Precisely the lines from the one with "- intros Hn." through the end of the data, both included, must make up the response, each restated word for word.

### Source information ###

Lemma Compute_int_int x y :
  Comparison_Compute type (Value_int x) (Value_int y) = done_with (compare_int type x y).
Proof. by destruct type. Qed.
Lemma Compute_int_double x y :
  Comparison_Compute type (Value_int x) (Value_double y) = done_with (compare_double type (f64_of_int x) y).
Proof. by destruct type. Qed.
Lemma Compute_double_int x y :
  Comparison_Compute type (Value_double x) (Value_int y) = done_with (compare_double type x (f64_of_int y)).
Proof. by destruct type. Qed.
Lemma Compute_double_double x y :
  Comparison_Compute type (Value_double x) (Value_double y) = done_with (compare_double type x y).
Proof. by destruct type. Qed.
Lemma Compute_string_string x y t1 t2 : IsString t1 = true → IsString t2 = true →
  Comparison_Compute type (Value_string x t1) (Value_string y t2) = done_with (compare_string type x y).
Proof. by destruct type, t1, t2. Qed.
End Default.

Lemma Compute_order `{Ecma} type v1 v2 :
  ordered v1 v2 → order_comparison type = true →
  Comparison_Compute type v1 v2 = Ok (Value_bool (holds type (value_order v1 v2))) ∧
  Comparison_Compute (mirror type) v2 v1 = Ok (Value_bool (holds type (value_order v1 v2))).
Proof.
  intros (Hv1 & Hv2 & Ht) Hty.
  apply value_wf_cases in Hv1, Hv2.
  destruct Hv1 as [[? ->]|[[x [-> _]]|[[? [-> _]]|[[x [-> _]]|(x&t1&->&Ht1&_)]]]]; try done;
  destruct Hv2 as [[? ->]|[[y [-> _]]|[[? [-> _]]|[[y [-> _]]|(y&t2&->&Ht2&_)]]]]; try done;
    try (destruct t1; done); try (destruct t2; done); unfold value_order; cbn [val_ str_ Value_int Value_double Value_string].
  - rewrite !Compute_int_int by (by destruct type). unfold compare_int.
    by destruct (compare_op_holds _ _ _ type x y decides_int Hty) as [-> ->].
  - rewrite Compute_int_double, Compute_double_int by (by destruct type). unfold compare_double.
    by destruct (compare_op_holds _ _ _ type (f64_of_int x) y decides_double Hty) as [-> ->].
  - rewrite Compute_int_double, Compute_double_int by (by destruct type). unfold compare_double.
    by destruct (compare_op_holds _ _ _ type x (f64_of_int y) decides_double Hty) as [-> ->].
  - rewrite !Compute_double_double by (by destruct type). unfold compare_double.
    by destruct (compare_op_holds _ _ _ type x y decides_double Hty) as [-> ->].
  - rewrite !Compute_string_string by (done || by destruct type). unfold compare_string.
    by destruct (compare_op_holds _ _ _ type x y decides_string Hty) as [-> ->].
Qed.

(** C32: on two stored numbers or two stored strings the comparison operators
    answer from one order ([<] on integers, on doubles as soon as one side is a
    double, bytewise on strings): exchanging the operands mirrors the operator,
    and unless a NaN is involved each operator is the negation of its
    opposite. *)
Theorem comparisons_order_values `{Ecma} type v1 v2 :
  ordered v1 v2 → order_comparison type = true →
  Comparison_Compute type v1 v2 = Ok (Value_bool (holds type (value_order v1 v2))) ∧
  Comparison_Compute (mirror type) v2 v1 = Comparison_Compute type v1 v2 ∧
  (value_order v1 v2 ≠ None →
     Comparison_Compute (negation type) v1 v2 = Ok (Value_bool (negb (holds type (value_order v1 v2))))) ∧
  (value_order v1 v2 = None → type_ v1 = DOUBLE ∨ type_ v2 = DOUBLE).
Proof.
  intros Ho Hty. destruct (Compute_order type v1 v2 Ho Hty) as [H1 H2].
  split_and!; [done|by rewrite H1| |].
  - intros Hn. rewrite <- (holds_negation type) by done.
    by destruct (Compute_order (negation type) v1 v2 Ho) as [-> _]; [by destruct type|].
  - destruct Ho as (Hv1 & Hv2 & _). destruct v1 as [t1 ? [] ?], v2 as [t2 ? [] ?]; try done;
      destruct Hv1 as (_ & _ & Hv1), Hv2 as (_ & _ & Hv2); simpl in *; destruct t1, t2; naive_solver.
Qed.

###

■ Exercise output:
  - intros Hn. rewrite <- (holds_negation type) by done.
    by destruct (Compute_order (negation type) v1 v2 Ho) as [-> _]; [by destruct type|].
  - destruct Ho as (Hv1 & Hv2 & _). destruct v1 as [t1 ? [] ?], v2 as [t2 ? [] ?]; try done;
      destruct Hv1 as (_ & _ & Hv1), Hv2 as (_ & _ & Hv2); simpl in *; destruct t1, t2; naive_solver.
Qed.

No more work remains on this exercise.